◆ **Data records**

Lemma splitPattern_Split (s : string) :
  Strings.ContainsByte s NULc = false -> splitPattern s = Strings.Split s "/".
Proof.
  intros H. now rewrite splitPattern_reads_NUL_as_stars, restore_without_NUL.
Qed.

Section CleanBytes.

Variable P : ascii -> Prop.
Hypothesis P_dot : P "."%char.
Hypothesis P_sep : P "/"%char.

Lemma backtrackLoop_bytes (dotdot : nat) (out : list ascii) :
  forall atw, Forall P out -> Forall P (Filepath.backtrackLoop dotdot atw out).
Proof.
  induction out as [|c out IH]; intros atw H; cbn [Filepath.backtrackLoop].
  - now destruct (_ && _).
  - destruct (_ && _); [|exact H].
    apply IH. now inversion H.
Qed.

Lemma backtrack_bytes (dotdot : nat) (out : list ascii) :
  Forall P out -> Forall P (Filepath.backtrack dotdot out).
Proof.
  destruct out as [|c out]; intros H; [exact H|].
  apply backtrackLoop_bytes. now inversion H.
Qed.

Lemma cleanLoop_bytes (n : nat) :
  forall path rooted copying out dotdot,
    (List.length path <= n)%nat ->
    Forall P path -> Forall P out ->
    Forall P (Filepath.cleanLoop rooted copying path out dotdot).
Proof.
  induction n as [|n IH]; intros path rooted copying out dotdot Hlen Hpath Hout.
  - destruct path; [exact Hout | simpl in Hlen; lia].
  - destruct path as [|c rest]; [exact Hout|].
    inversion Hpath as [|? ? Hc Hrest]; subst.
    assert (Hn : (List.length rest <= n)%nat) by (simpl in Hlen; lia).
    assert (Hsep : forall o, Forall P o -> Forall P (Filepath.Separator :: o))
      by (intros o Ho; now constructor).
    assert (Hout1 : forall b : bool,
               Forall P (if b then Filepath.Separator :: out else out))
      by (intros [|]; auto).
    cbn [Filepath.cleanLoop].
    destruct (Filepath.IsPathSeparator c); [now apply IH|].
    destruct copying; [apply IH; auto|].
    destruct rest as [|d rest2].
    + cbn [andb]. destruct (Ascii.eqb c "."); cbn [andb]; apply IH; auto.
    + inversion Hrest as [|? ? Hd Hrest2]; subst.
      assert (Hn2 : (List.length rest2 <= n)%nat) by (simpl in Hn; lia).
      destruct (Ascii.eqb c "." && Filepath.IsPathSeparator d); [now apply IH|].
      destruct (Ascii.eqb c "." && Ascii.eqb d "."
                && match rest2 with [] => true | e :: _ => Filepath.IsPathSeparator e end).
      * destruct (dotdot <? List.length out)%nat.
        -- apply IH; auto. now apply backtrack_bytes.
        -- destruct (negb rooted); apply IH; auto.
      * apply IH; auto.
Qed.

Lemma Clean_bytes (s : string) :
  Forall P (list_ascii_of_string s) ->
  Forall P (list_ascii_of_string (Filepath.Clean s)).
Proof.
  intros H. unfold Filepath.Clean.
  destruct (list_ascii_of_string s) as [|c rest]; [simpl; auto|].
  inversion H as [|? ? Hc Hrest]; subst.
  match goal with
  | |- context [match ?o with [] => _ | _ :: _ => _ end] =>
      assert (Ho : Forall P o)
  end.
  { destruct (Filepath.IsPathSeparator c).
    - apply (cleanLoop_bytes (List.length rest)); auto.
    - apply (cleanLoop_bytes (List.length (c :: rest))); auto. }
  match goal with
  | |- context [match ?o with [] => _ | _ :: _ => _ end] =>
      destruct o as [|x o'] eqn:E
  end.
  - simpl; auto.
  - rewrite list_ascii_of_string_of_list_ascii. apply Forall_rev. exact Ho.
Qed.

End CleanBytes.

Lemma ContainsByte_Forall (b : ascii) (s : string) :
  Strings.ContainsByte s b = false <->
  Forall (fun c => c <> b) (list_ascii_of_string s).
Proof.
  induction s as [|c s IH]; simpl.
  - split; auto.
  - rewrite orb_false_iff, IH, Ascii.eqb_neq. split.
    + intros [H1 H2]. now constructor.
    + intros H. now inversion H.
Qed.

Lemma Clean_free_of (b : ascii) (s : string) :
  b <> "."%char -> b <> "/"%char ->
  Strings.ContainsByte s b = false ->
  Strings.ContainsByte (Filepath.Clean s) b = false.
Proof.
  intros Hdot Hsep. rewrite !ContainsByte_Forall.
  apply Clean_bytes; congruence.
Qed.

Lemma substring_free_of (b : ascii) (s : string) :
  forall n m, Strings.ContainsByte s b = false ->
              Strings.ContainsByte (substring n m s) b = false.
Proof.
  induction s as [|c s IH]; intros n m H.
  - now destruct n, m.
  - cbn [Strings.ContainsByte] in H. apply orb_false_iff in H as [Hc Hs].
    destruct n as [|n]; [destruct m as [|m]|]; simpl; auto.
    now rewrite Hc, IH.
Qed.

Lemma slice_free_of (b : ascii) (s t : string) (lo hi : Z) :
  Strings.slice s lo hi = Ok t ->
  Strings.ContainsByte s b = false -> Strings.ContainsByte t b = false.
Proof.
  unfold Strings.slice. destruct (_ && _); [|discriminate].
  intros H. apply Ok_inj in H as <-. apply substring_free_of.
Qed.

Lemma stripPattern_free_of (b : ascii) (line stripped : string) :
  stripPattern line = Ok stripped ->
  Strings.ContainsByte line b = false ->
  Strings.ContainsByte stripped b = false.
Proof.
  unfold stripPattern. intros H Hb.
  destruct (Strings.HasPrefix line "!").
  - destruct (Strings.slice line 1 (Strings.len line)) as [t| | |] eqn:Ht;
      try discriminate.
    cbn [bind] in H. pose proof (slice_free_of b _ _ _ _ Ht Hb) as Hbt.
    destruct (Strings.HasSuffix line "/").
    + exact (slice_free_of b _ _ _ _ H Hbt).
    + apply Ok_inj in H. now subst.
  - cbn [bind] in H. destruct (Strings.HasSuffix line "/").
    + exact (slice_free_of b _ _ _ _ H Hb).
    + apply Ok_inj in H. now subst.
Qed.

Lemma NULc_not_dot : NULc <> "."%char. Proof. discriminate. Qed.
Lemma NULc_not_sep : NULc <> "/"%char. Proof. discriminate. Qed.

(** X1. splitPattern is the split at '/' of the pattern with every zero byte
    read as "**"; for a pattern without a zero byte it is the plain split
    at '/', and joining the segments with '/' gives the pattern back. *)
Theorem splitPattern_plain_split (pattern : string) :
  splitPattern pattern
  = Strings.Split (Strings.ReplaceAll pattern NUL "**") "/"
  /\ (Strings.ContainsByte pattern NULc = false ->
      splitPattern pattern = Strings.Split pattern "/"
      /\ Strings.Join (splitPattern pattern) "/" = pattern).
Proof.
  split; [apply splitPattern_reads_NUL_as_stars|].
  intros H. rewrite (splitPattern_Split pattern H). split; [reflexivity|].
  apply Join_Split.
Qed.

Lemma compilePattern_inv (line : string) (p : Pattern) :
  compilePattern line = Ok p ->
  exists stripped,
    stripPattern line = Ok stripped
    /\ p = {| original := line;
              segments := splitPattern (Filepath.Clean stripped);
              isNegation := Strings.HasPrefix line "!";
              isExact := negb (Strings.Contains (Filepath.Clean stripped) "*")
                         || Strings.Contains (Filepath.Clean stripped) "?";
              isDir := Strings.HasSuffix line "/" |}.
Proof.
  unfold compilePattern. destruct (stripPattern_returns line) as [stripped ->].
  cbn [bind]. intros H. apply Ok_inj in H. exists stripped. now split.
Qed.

...

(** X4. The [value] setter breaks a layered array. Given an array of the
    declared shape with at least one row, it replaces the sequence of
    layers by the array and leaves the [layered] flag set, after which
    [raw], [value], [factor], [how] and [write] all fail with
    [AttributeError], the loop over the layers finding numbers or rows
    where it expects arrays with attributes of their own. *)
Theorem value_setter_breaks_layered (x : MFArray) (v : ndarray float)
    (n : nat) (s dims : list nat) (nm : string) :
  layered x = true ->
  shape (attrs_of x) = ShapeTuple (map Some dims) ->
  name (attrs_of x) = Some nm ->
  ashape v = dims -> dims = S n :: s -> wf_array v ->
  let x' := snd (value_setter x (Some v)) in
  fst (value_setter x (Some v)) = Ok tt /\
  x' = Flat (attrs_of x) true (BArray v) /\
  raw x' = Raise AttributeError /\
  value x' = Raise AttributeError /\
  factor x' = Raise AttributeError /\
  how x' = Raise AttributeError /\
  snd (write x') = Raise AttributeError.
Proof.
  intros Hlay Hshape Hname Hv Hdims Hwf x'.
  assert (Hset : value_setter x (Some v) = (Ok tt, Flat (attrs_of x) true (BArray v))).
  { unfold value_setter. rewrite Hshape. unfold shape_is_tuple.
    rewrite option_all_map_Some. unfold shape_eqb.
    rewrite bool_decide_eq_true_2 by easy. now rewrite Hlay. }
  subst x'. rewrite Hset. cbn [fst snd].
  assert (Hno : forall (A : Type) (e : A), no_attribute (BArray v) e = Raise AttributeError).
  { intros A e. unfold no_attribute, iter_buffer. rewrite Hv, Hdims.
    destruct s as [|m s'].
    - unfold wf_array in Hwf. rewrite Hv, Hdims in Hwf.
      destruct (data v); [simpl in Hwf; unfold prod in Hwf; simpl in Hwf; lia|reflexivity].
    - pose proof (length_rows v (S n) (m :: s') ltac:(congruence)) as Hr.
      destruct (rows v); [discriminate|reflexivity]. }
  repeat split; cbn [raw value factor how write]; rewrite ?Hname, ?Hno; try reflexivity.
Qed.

* * *

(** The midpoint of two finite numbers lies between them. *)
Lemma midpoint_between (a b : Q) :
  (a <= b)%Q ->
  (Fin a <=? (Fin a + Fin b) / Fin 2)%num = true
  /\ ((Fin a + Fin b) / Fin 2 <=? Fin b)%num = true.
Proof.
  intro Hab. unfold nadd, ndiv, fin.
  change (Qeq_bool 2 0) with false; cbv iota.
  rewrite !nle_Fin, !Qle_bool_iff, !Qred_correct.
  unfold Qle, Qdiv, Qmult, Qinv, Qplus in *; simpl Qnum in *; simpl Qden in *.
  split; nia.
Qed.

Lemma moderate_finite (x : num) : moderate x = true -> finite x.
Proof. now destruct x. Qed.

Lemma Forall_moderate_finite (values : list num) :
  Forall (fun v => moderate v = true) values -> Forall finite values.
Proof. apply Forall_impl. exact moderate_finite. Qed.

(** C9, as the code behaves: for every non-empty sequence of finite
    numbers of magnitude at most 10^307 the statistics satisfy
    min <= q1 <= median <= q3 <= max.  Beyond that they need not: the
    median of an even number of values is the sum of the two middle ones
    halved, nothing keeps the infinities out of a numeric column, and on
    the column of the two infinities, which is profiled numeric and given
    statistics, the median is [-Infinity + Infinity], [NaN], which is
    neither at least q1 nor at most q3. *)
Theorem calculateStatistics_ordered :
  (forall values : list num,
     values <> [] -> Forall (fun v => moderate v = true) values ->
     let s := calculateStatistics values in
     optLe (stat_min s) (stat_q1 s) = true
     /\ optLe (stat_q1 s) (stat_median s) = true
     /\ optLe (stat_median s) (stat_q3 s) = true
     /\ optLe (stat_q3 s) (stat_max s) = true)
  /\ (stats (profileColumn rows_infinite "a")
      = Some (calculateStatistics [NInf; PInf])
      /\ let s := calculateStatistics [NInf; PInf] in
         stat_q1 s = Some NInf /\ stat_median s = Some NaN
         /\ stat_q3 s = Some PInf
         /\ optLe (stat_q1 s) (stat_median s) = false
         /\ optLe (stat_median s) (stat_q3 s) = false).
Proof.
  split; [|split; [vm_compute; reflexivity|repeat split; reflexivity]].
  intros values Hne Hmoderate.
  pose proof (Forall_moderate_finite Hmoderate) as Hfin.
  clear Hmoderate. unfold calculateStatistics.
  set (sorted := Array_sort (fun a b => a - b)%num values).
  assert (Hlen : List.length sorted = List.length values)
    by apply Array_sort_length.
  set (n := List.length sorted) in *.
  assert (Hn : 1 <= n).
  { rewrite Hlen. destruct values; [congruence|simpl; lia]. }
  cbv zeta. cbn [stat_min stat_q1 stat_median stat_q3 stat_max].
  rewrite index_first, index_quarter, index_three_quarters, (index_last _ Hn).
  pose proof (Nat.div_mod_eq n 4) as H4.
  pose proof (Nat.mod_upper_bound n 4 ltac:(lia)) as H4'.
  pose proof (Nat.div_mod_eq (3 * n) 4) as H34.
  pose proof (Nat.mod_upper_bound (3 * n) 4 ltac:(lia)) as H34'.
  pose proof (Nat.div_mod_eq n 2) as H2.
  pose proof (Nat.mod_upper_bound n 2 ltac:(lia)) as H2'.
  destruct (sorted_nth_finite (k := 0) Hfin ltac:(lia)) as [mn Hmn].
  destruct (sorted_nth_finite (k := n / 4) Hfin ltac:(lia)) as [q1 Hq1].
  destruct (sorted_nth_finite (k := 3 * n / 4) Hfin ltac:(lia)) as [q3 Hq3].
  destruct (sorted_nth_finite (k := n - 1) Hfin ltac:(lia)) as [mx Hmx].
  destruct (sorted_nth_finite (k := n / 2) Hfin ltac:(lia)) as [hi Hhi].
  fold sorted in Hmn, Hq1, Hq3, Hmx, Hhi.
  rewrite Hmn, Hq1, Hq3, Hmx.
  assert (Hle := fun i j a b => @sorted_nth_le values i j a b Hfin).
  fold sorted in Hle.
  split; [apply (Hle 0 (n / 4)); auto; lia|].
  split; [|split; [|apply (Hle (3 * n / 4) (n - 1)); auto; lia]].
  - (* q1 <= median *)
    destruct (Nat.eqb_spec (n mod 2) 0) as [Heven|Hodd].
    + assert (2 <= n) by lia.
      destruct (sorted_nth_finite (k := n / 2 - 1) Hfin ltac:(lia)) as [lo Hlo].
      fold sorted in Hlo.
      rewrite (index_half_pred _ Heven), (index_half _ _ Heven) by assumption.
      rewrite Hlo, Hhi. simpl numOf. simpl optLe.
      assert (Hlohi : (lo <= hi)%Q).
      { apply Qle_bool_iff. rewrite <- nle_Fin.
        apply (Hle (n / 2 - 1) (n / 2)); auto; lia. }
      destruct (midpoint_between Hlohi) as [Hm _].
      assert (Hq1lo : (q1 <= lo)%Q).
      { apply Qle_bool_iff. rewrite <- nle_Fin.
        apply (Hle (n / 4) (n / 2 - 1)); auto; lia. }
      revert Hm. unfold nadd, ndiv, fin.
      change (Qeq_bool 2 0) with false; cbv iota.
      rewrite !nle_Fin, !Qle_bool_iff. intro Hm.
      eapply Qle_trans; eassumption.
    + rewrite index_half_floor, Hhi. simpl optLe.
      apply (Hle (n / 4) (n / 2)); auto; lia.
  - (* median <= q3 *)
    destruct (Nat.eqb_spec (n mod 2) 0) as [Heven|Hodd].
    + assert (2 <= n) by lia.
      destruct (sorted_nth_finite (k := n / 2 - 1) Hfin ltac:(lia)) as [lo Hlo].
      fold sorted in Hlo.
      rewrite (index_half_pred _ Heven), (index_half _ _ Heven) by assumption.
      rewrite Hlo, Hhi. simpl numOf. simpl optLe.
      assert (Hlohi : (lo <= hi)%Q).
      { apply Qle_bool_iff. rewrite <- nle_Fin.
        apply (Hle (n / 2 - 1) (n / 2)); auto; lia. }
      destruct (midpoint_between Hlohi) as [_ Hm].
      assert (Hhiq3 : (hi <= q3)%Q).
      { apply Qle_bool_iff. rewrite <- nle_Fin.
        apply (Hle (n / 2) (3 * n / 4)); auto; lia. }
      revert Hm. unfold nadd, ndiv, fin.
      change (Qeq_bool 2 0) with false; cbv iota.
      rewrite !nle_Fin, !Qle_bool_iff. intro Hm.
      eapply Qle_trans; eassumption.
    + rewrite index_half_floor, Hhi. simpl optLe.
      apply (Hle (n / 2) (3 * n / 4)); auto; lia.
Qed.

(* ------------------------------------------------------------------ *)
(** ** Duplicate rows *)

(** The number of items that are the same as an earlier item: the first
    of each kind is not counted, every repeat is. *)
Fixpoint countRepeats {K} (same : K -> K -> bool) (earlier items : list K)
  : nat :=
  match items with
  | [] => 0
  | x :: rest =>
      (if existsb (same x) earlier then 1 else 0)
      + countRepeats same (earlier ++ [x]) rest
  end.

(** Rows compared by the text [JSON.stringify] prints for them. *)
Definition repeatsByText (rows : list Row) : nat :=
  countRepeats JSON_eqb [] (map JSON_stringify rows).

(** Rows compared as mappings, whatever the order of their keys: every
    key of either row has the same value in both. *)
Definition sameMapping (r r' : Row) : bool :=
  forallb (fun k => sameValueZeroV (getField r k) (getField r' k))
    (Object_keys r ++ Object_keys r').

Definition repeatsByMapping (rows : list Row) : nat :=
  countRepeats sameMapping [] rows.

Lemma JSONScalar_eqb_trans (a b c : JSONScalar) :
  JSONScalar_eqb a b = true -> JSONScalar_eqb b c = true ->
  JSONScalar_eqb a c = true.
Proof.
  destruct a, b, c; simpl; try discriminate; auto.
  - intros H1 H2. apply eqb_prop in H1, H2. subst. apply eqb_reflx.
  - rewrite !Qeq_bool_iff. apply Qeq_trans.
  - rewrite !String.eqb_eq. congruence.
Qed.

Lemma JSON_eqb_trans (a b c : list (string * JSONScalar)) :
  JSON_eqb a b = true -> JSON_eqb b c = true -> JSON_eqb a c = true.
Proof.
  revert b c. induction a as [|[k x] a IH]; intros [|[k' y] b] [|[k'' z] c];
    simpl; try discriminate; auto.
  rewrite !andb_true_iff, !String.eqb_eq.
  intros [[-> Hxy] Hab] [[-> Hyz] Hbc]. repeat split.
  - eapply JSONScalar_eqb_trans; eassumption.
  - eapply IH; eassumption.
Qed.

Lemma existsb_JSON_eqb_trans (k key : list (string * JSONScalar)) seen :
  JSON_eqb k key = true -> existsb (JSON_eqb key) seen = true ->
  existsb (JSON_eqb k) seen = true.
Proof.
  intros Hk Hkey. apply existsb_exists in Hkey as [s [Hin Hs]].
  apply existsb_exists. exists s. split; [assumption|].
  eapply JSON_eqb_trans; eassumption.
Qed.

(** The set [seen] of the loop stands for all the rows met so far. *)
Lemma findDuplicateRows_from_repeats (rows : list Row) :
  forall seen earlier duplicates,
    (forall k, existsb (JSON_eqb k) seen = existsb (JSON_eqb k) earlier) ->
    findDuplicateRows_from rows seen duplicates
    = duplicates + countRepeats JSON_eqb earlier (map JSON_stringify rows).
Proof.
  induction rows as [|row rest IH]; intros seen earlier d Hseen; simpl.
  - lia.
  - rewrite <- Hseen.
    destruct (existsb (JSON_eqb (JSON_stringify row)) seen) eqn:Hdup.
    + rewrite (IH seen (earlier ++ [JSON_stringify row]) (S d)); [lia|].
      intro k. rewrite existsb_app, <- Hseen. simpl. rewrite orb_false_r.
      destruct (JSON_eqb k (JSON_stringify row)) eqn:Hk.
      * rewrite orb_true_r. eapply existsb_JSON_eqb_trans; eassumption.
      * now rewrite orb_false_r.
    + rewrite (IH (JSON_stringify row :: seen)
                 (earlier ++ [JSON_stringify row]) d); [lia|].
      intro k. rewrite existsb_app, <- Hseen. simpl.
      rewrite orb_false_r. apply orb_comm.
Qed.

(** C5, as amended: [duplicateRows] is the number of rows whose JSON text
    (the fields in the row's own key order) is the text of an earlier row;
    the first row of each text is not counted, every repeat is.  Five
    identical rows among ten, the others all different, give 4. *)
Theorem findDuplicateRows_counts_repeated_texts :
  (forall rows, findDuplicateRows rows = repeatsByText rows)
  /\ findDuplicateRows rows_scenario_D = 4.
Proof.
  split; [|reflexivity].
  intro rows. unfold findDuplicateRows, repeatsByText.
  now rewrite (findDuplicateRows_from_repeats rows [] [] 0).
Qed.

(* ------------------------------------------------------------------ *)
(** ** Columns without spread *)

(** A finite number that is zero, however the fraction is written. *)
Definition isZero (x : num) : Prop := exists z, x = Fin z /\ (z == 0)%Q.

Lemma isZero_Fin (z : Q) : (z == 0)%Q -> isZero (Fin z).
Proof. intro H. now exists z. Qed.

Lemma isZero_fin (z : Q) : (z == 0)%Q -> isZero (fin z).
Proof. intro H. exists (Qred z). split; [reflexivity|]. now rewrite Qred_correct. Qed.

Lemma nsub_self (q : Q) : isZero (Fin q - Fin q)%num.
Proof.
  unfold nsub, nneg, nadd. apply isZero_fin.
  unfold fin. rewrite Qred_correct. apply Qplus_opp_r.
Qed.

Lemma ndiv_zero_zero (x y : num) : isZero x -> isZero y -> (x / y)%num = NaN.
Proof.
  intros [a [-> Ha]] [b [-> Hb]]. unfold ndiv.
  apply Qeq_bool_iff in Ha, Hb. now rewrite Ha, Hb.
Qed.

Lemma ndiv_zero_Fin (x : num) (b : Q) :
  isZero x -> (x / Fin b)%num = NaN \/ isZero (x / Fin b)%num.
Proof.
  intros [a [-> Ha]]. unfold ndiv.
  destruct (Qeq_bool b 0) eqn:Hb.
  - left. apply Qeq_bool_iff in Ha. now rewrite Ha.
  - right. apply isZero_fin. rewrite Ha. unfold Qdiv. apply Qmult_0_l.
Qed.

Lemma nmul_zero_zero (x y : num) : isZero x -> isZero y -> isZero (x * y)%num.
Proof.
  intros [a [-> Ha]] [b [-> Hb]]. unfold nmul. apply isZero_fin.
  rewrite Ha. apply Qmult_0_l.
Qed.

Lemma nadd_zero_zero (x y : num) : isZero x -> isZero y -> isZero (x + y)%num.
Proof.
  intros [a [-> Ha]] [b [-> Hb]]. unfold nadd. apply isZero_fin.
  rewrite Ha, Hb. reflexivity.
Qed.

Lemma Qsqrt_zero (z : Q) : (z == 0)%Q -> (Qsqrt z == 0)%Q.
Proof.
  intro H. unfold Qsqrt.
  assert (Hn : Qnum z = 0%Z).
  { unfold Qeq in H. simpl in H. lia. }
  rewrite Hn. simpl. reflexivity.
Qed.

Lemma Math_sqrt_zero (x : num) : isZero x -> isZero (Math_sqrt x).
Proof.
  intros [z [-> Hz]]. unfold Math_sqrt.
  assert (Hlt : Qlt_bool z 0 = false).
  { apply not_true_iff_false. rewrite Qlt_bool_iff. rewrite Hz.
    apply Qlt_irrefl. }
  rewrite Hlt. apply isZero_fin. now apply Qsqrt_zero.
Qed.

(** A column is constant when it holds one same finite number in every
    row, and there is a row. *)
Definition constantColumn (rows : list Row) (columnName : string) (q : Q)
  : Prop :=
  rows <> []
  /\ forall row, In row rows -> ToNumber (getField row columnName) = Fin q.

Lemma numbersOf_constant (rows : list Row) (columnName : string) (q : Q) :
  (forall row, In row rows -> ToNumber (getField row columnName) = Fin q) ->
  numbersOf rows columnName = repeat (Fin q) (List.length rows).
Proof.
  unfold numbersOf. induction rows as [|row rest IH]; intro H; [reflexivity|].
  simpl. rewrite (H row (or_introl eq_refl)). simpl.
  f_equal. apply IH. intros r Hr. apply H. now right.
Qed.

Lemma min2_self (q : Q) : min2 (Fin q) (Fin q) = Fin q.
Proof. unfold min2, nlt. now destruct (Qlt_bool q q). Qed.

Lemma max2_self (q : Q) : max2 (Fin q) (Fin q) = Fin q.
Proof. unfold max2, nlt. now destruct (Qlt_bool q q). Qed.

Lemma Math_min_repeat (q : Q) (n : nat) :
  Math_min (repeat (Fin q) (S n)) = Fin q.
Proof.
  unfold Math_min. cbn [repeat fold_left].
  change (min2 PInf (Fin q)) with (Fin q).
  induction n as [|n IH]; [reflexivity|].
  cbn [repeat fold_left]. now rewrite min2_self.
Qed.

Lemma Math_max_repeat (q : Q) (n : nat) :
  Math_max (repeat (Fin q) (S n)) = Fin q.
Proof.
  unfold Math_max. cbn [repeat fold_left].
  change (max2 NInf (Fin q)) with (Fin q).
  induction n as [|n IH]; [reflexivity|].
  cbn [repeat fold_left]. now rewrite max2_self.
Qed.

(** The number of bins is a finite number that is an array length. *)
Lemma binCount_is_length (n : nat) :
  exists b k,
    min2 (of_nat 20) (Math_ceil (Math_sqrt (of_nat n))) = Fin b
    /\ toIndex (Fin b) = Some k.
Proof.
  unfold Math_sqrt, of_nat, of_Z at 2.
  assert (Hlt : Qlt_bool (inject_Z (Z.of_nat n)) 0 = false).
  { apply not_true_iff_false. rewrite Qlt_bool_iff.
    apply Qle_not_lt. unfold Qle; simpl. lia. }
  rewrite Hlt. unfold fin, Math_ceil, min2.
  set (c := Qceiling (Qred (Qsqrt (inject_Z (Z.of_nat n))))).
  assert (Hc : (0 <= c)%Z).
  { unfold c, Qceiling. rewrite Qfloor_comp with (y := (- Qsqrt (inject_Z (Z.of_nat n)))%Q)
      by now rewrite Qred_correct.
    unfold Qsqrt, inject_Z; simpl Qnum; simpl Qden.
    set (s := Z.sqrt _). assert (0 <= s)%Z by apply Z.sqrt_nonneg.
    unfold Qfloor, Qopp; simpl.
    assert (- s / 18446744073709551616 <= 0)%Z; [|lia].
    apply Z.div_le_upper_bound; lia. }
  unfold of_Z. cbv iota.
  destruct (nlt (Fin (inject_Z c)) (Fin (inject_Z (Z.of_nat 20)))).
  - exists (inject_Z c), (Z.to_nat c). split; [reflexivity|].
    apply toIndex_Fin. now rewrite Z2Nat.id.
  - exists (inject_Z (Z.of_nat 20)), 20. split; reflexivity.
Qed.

◆ **What is needed**
From the records above, extract exactly and only the lines that begin at the line with "- now destruct (_ && _)." and stop after the line with "inversion Hpath as".

◆ **Output below**
  - now destruct (_ && _).
  - destruct (_ && _); [|exact H].
    apply IH. now inversion H.
Qed.

Lemma backtrack_bytes (dotdot : nat) (out : list ascii) :
  Forall P out -> Forall P (Filepath.backtrack dotdot out).
Proof.
  destruct out as [|c out]; intros H; [exact H|].
  apply backtrackLoop_bytes. now inversion H.
Qed.

Lemma cleanLoop_bytes (n : nat) :
  forall path rooted copying out dotdot,
    (List.length path <= n)%nat ->
    Forall P path -> Forall P out ->
    Forall P (Filepath.cleanLoop rooted copying path out dotdot).
Proof.
  induction n as [|n IH]; intros path rooted copying out dotdot Hlen Hpath Hout.
  - destruct path; [exact Hout | simpl in Hlen; lia].
  - destruct path as [|c rest]; [exact Hout|].
    inversion Hpath as [|? ? Hc Hrest]; subst.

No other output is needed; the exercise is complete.